De plus, les restrictions sur les importations destinées à l’industrie automobile et à l’entretien du parc aéronautique civil, ainsi que sur certains produits pharmaceutiques et les échanges des métaux précieux, ont aussi été levées. Selon les estimations américaines, l’assouplissement des sanctions en 2014 a permis à l’Iran de récupérer 7 milliards de dollars (5 milliards d’euros), dont 4,2 de revenus actuellement gelés à l’étranger.
Les négociations en cours achoppent sur le rythme de levée des sanctions après la conclusion d’un accord. Téhéran réclame une levée immédiate et totale, ce qui n’est pas possible étant donné la complexité de l’écheveau tissé années après années. D’autant que les Occidentaux insistent sur une stratégie de donnant-donnant : pour eux, les sanctions seront levées au fur et à mesure de la bonne application d’un éventuel accord. Le principal obstacle se trouve aux Etats-Unis : le nouveau Congrès, dominé par les républicains, risque de s’opposer à la levée des sanctions votées par le passé. En revanche, Barack Obama peut annuler les « ordres exécutifs » qu’il a pris en tant que président et laisser le soin à son successeur de lever par la suite les sanctions adoptées par le Congrès, s’il s’avère que l’Iran respecte ses engagements pris dans le cadre d’un accord.

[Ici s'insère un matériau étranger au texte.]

(** * Colour analysis of tone-palette-wizard: a shallow embedding

    This development embeds [src/lib/color-analysis.ts], the image
    pipeline of [src/components/SkinToneAnalyzer.tsx] and the handlers of
    the upload zone, and proves properties of the colour-space
    conversions, the k-means extraction of dominant colours, the
    skin-tone classifier and the pipeline around them.

    Modelling conventions.
    - The conversion [rgbToHsl] and the classifier [analyzeSkinTone]
      compute on IEEE binary64 numbers, the primitive type [float], with
      the operators of module [Double]: every quotient, sum and
      comparison rounds and compares as it does in an engine.
    - A number the code obtains as an integer ([parseInt], [Math.round],
      a byte of the image) is an exact rational, an infinity or NaN, the
      type [num] of module [JS]; the sign of a zero is not represented
      there.  Inside [extractDominantColors] the cluster means and the
      squared distances are exact rationals.
    - A JavaScript string is a [string] of 8-bit characters; every string
      the code builds or slices here is ASCII.
    - A function that can throw returns a [completion].
    - The browser enters through parameters: [Math.sqrt], [Math.random]
      and the 2D context of a canvas. *)

From Stdlib Require Import ZArith QArith Qround Lia Lqa List String Ascii Bool.
From Stdlib Require Import Permutation.
From Stdlib Require Import PrimFloat.
From Stdlib Require Uint63 FloatOps FloatAxioms SpecFloat.
Import ListNotations.

Local Open Scope Z_scope.

(* ================================================================== *)
(** * JavaScript values *)
(* ================================================================== *)

Module JS.

(** ** Numbers *)

(** A number known exactly: a rational, an infinity or NaN. *)
Inductive num : Type :=
| Fin (q : Q)
| PInf
| NInf
| NaN.

(** The relational operator [<]: a comparison with NaN is [false]. *)
Definition lt (a b : num) : bool :=
  match a, b with
  | NaN, _ | _, NaN => false
  | Fin x, Fin y => negb (Qle_bool y x)
  | NInf, (Fin _ | PInf) => true
  | Fin _, PInf => true
  | _, _ => false
  end.

(** [Math.round]: the nearest integer, ties towards [+Infinity]. *)
Definition Math_round (a : num) : num :=
  match a with
  | Fin x => Fin (inject_Z (Qfloor (x + (1 # 2))))
  | _ => a
  end.

Definition of_Z (z : Z) : num := Fin (inject_Z z).

(** ** Strings *)

Local Open Scope string_scope.

Definition hex_alphabet : list ascii :=
  ["0"; "1"; "2"; "3"; "4"; "5"; "6"; "7";
   "8"; "9"; "a"; "b"; "c"; "d"; "e"; "f"]%char.

Definition hex_digit (d : Z) : ascii := nth (Z.to_nat d) hex_alphabet "0"%char.

(** The base-16 digits of a non-negative integer, most significant first. *)
Fixpoint hex_digits (fuel : nat) (n : Z) (acc : string) : string :=
  match fuel with
  | O => acc
  | S fuel' =>
      let acc' := String (hex_digit (n mod 16)) acc in
      if (n / 16 =? 0)%Z then acc' else hex_digits fuel' (n / 16) acc'
  end.

Definition int_toString16 (z : Z) : string :=
  if (z <? 0)%Z
  then String "-" (hex_digits (S (Z.to_nat (Z.log2 (- z)))) (- z) "")
  else hex_digits (S (Z.to_nat (Z.log2 z))) z "".

(** [x.toString(16)].  It is only ever applied to the result of
    [Math.round], so the digits after the radix point of a fractional
    value are not produced. *)
Definition toString16 (a : num) : string :=
  match a with
  | Fin x => int_toString16 (Qfloor x)
  | PInf => "Infinity"
  | NInf => "-Infinity"
  | NaN => "NaN"
  end.

(** [s.slice(i, j)] for [0 <= i <= j]: out-of-range positions are clamped. *)
Definition slice (s : string) (i j : nat) : string := substring i (j - i) s.

(** [parts.join("")]. *)
Definition join (parts : list string) : string := String.concat "" parts.

(** The white space [parseInt] skips, among the 8-bit characters. *)
Definition is_white_space (c : ascii) : bool :=
  let n := nat_of_ascii c in
  ((n =? 32) || (n =? 9) || (n =? 10) || (n =? 11) || (n =? 12) || (n =? 13)
   || (n =? 160))%nat.

Fixpoint trim_start (s : string) : string :=
  match s with
  | String c s' => if is_white_space c then trim_start s' else s
  | EmptyString => s
  end.

Definition hex_value (c : ascii) : option Z :=
  let n := Z.of_nat (nat_of_ascii c) in
  if ((48 <=? n) && (n <=? 57))%Z then Some (n - 48)
  else if ((97 <=? n) && (n <=? 102))%Z then Some (n - 87)
  else if ((65 <=? n) && (n <=? 70))%Z then Some (n - 55)
  else None.

(** The value of the longest prefix of hexadecimal digits; [acc] is [None]
    while no digit has been read. *)
Fixpoint parse_hex_prefix (s : string) (acc : option Z) : option Z :=
  match s with
  | EmptyString => acc
  | String c s' =>
      match hex_value c with
      | Some d =>
          parse_hex_prefix s'
            (Some (16 * match acc with Some a => a | None => 0 end + d))
      | None => acc
      end
  end.

Definition strip_sign (s : string) : Z * string :=
  match s with
  | String "-" s' => (-1, s')
  | String "+" s' => (1, s')
  | _ => (1, s)
  end.

Definition strip_0x (s : string) : string :=
  match s with
  | String "0" (String "x" s') => s'
  | String "0" (String "X" s') => s'
  | _ => s
  end.

(** [parseInt(s, 16)]. *)
Definition parseInt16 (s : string) : num :=
  let '(sign, body) := strip_sign (trim_start s) in
  match parse_hex_prefix (strip_0x body) None with
  | Some v => of_Z (sign * v)
  | None => NaN
  end.

(** ** Completions *)

Inductive error : Type :=
| TypeError
| RangeError.

Inductive completion (A : Type) : Type :=
| Normal (a : A)
| Throw (e : error).

Arguments Normal {A} a.
Arguments Throw {A} e.

Definition bind {A B : Type} (c : completion A) (f : A -> completion B)
  : completion B :=
  match c with
  | Normal a => f a
  | Throw e => Throw e
  end.

End JS.

Declare Scope js_scope.
Delimit Scope js_scope with js.
Bind Scope js_scope with JS.num.
Infix "<?" := JS.lt : js_scope.
Notation "x <- c ;; k" := (JS.bind c (fun x => k))
  (at level 61, c at next level, right associativity).

Import JS.

(* ================================================================== *)
(** * IEEE doubles *)
(* ================================================================== *)

Module Double.

(** The operators [+], [-], [*] and [/] of [float] are those of binary64,
    rounding to nearest, ties to even; [=?], [<?] and [<=?] are the IEEE
    comparisons, false whenever an operand is NaN, and [-0 =? +0]. *)

Local Open Scope float_scope.

(** The double nearest to an integer below [2 ^ 63] in absolute value. *)
Definition ofZ (z : Z) : float :=
  if (z <? 0)%Z then - of_uint63 (Uint63.of_Z (- z))
  else of_uint63 (Uint63.of_Z z).

(** The double of an exact number.  [parseInt] only yields small integers
    and NaN, which are converted without rounding. *)
Definition ofNum (a : num) : float :=
  match a with
  | Fin q => ofZ (Qnum q) / ofZ (Zpos (Qden q))
  | PInf => infinity
  | NInf => neg_infinity
  | NaN => nan
  end.

(** [Math.max] and [Math.min] of two numbers: NaN when either is NaN, and
    [+0] counts as greater than [-0]. *)
Definition max2 (a b : float) : float :=
  if is_nan a || is_nan b then nan
  else if a <? b then b
  else if b <? a then a
  else if get_sign a then b else a.

Definition min2 (a b : float) : float :=
  if is_nan a || is_nan b then nan
  else if a <? b then a
  else if b <? a then b
  else if get_sign a then a else b.

(** [Math.max(a, b, c)] and [Math.min(a, b, c)]. *)
Definition Math_max (a b c : float) : float := max2 (max2 a b) c.
Definition Math_min (a b c : float) : float := min2 (min2 a b) c.

(** The comparisons [<=] and [<] of two doubles, as propositions. *)
Definition le (x y : float) : Prop := (x <=? y) = true.
Definition lt (x y : float) : Prop := (x <? y) = true.

End Double.

(* ================================================================== *)
(** * Colour-space conversions *)
(* ================================================================== *)

Local Open Scope float_scope.

(** [rgbToHsl(r, g, b)].  [===] on numbers and the [case] labels of the
    [switch] are the comparison [=?]. *)
Definition rgbToHsl (r g b : float) : float * float * float :=
  let r := r / 255 in
  let g := g / 255 in
  let b := b / 255 in
  let max := Double.Math_max r g b in
  let min := Double.Math_min r g b in
  let l := (max + min) / 2 in
  if max =? min then (0 * 360, 0 * 100, l * 100)
  else
    let d := max - min in
    let s := if 0.5 <? l then d / (2 - max - min) else d / (max + min) in
    let h :=
      if max =? r then (g - b) / d + (if g <? b then 6 else 0)
      else if max =? g then (b - r) / d + 2
      else if max =? b then (r - g) / d + 4
      else 0 in
    let h := h / 6 in
    (h * 360, s * 100, l * 100).
Lemma py_max_go_str cur l :
  exists m, py_max_go F py_lt (JStr cur) (map JStr l) = Some (JStr m)
            /\ In m (cur :: l) /\ forall x, In x (cur :: l) -> str_ltb m x = false.
Proof.
  revert cur. induction l as [|x l IH]; intros cur; simpl.
  - exists cur. split; [reflexivity|]. split; [left; reflexivity|].
    intros y [<-|[]]. apply str_ltb_irrefl.
  - rewrite py_lt_str. destruct (str_ltb cur x) eqn:Hx.
    + destruct (IH x) as [m [Hm [Hin Hmax]]]. exists m. split; [exact Hm|].
      split; [right; exact Hin|].
      intros y [<-|Hy]; [|apply Hmax; exact Hy].
      destruct (str_ltb m cur) eqn:Hmy; [|reflexivity].
      specialize (Hmax x (or_introl eq_refl)).
      rewrite (str_ltb_trans m cur x Hmy Hx) in Hmax. discriminate.
    + destruct (IH cur) as [m [Hm [Hin Hmax]]]. exists m. split; [exact Hm|].
      split; [destruct Hin as [<-|Hin]; [left; reflexivity|right; right; exact Hin]|].
      intros y [<-|[<-|Hy]].
      * apply Hmax. left. reflexivity.
      * destruct (str_ltb m x) eqn:Hmy; [|reflexivity].
        specialize (Hmax cur (or_introl eq_refl)).
        destruct (str_ltb cur m) eqn:Hcm.
        -- rewrite (str_ltb_trans _ _ _ Hcm Hmy) in Hx. discriminate.
        -- rewrite <- (str_ltb_total _ _ Hcm Hmax) in Hmy. rewrite Hmy in Hx. discriminate.
      * apply Hmax. right. exact Hy.
Qed.

End AnalyzeFacts.

Lemma load_tweets_nil F jl lines :
  (forall l, In l lines -> jl l = None) -> load_tweets F jl lines = [].
Proof.
  induction lines as [|l lines IH]; intros H; simpl; [reflexivity|].
  rewrite (H l (or_introl eq_refl)). simpl. apply IH. intros l' Hl'. apply H. right. exact Hl'.
Qed.
(** * AkashChat: the message-versioning and conversation-state core

    A shallow embedding of [chat/models.py], [chat/services.py], the
    conversation and message views of [chat/views.py] and the preview of
    [chat/admin.py], followed by the properties of the specification that
    were checked against it and by further properties of the code.

    Conventions.
    - Python [str] is [string]; one [ascii] stands for one character.
    - Python [int] and timestamps are [Z].
    - A database table is the list of its rows in insertion order; a model
      instance held by the program is a plain record value, and
      [save] writes that value back over the row with the same primary key.
    - Code that can raise runs in the monad [M], state plus exceptions. *)

From Stdlib Require Import ZArith List String Ascii Bool Lia Permutation Sorted
  DecimalString.
Import ListNotations.

Local Open Scope string_scope.
Local Open Scope list_scope.
Local Open Scope Z_scope.

(* ===================================================================== *)
(** * Python strings *)
(* ===================================================================== *)

Module PyStr.

(** [len(s)] *)
Definition len (s : string) : Z := Z.of_nat (String.length s).

(** [s[:n]] for a literal [n >= 0]. *)
Definition slice_to (n : nat) (s : string) : string := substring 0 n s.

(** [c.isspace()] for the characters below 256: tab, line feed, vertical
    tab, form feed, carriage return, the four separators 28..31, space,
    next-line (133) and no-break space (160). *)
Definition isspace (c : ascii) : bool :=
  let n := nat_of_ascii c in
  ((9 <=? n) && (n <=? 13))%nat || ((28 <=? n) && (n <=? 32))%nat
  || (n =? 133)%nat || (n =? 160)%nat.

Fixpoint lstrip_chars (l : list ascii) : list ascii :=
  match l with
  | [] => []
  | c :: l' => if isspace c then lstrip_chars l' else l
  end.

(** [s.strip()] *)
Definition strip (s : string) : string :=
  string_of_list_ascii
    (rev (lstrip_chars (rev (lstrip_chars (list_ascii_of_string s))))).

(** Truth value of a string: [bool(s)]. *)
Definition truthy (s : string) : bool := negb (String.eqb s EmptyString).

End PyStr.

(* ===================================================================== *)
(** * Exceptions *)
(* ===================================================================== *)

(** The exception classes the program names or can meet, with the part of
    the class hierarchy of Python, Django and the [openai] package that the
    [except] clauses depend on. Interrupts and exits, which are not
    [Exception]s, are no failure of a collaborator and are left out. *)
Inductive exc_class :=
| Exception
| ValueError
| IndexError
| AttributeError
| JSONDecodeError          (* json.JSONDecodeError, a ValueError *)
| Http404                  (* django.http.Http404 *)
| DoesNotExist             (* Model.DoesNotExist *)
| MultipleObjectsReturned
| OpenAIError
| APIError                 (* openai.APIError *)
| APIConnectionError
| APIStatusError
| RateLimitError
| AuthenticationError.

Definition exc_class_eqb (a b : exc_class) : bool :=
  match a, b with
  | Exception, Exception | ValueError, ValueError | IndexError, IndexError
  | AttributeError, AttributeError | JSONDecodeError, JSONDecodeError
  | Http404, Http404 | DoesNotExist, DoesNotExist
  | MultipleObjectsReturned, MultipleObjectsReturned
  | OpenAIError, OpenAIError | APIError, APIError
  | APIConnectionError, APIConnectionError | APIStatusError, APIStatusError
  | RateLimitError, RateLimitError
  | AuthenticationError, AuthenticationError => true
  | _, _ => false
  end.

(** Method resolution order: the class itself, then its bases. *)
Definition mro (c : exc_class) : list exc_class :=
  match c with
  | Exception => [Exception]
  | ValueError => [ValueError; Exception]
  | IndexError => [IndexError; Exception]
  | AttributeError => [AttributeError; Exception]
  | JSONDecodeError => [JSONDecodeError; ValueError; Exception]
  | Http404 => [Http404; Exception]
  | DoesNotExist => [DoesNotExist; Exception]
  | MultipleObjectsReturned => [MultipleObjectsReturned; Exception]
  | OpenAIError => [OpenAIError; Exception]
  | APIError => [APIError; OpenAIError; Exception]
  | APIConnectionError => [APIConnectionError; APIError; OpenAIError; Exception]
  | APIStatusError => [APIStatusError; APIError; OpenAIError; Exception]
  | RateLimitError =>
      [RateLimitError; APIStatusError; APIError; OpenAIError; Exception]
  | AuthenticationError =>
      [AuthenticationError; APIStatusError; APIError; OpenAIError; Exception]
  end.

(** A raised exception: its class and its message, [str(e)]. *)
Record exception := mk_exception { exc_cls : exc_class; exc_msg : string }.

(** [isinstance(e, c)], the test an [except c] clause performs. *)
Definition isinstance (e : exception) (c : exc_class) : bool :=
  existsb (exc_class_eqb c) (mro (exc_cls e)).

(* ===================================================================== *)
(** * State and exceptions *)
(* ===================================================================== *)

Inductive Result (A : Type) : Type :=
| Ok (a : A)
| Raise (e : exception).
Arguments Ok {A} a.
Arguments Raise {A} e.

(** A computation over a state [S] that returns an [A] or raises. The state
    reached when an exception is raised is kept: Python does not undo the
    assignments made before a [raise]. *)
Definition M (S A : Type) : Type := S -> Result A * S.

Definition ret {S A} (a : A) : M S A := fun s => (Ok a, s).

Definition bind {S A B} (m : M S A) (k : A -> M S B) : M S B :=
  fun s =>
    match m s with
    | (Ok a, s') => k a s'
    | (Raise e, s') => (Raise e, s')
    end.

Definition raise {S A} (e : exception) : M S A := fun s => (Raise e, s).

Definition get {S} : M S S := fun s => (Ok s, s).
Definition put {S} (s : S) : M S unit := fun _ => (Ok tt, s).
Definition modify {S} (f : S -> S) : M S unit := fun s => (Ok tt, f s).

(** [try: body  except ... : handler]. The handler sees the state the body
    left behind. *)
Definition try_except {S A} (body : M S A) (handler : exception -> M S A)
  : M S A :=
  fun s =>
    match body s with
    | (Ok a, s') => (Ok a, s')
    | (Raise e, s') => handler e s'
    end.

(** Runs a computation on the second component of a pair state: a method
    body calling into the world while [self] stays as it is. *)
Definition on_world {O W A} (m : M W A) : M (O * W) A :=
  fun s =>
    match m (snd s) with
    | (r, w') => (r, (fst s, w'))
    end.

(** Runs a method on an object [o]; yields the result together with the
    object as the method left it. *)
Definition call_on {O W A} (o : O) (m : M (O * W) A) : M W (A * O) :=
  fun w =>
    match m (o, w) with
    | (Ok a, (o', w')) => (Ok (a, o'), w')
    | (Raise e, (_, w')) => (Raise e, w')
    end.

Declare Scope py_scope.
Delimit Scope py_scope with py.
Notation "x <- c ;; k" := (bind c (fun x => k))
  (at level 61, c at next level, right associativity) : py_scope.
Notation "c ;; k" := (bind c (fun _ => k))
  (at level 61, right associativity) : py_scope.
Local Open Scope py_scope.

(* ===================================================================== *)
(** * The data model ([chat/models.py]) *)
(* ===================================================================== *)

(** A row of [Conversation]. [user] is the primary key of the owner. *)
Record Conversation := mk_Conversation {
  conv_id : Z;
  user : Z;
  title : string;
  conv_created_at : Z;
  updated_at : Z
}.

Pour les Iraniens, la question est d’autant plus cruciale que la baisse des cours du pétrole (autour de 80 dollars le baril) à l’initiative de l’Arabie saoudite, qui ne veut pas diminuer sa production pour soutenir les prix, grève sérieusement leurs finances. Le budget du pays est établi sur la base d’un baril supérieur à 120 dollars. Si la chute des cours devait se prolonger, Téhéran, dont les capacités d’exportation sont assez limitées par les sanctions, se trouverait rapidement dans une situation difficile, comme ce fut le cas entre 1986 et 1988, lors de la guerre contre l’Irak, quand la baisse des cours avait contraint Téhéran à accepter un armistice désavantageux. Riyad, de mèche avec Washington, a-t-il voulu rééditer cet épisode et faire pression sur Téhéran en pleines négociations pour obtenir un accord ? On ne peut pas l’exclure.
Les inspections
Un autre point de litige entre les Iraniens et les pays du 5 + 1 porte sur la durée d’un régime d’inspection renforcé des installations nucléaires. Pour s’assurer que l’Iran respecte ses engagements en cas d’accord, les Six plaident pour une mise sous tutelle des infrastructures iraniennes pendant une période longue, allant de dix à vingt ans. Ils demandent, en outre, à l’Iran de ratifier le protocole additionnel de l’Agence internationale pour l’énergie atomique (AIEA) qui permet des inspections plus intrusives. Ce protocole a été signé par l’Iran en 2003, mais n’a pas été ratifié par son Parlement. De son côté, l’Iran plaide pour un régime d’exception limité ne dépassant pas cinq ans.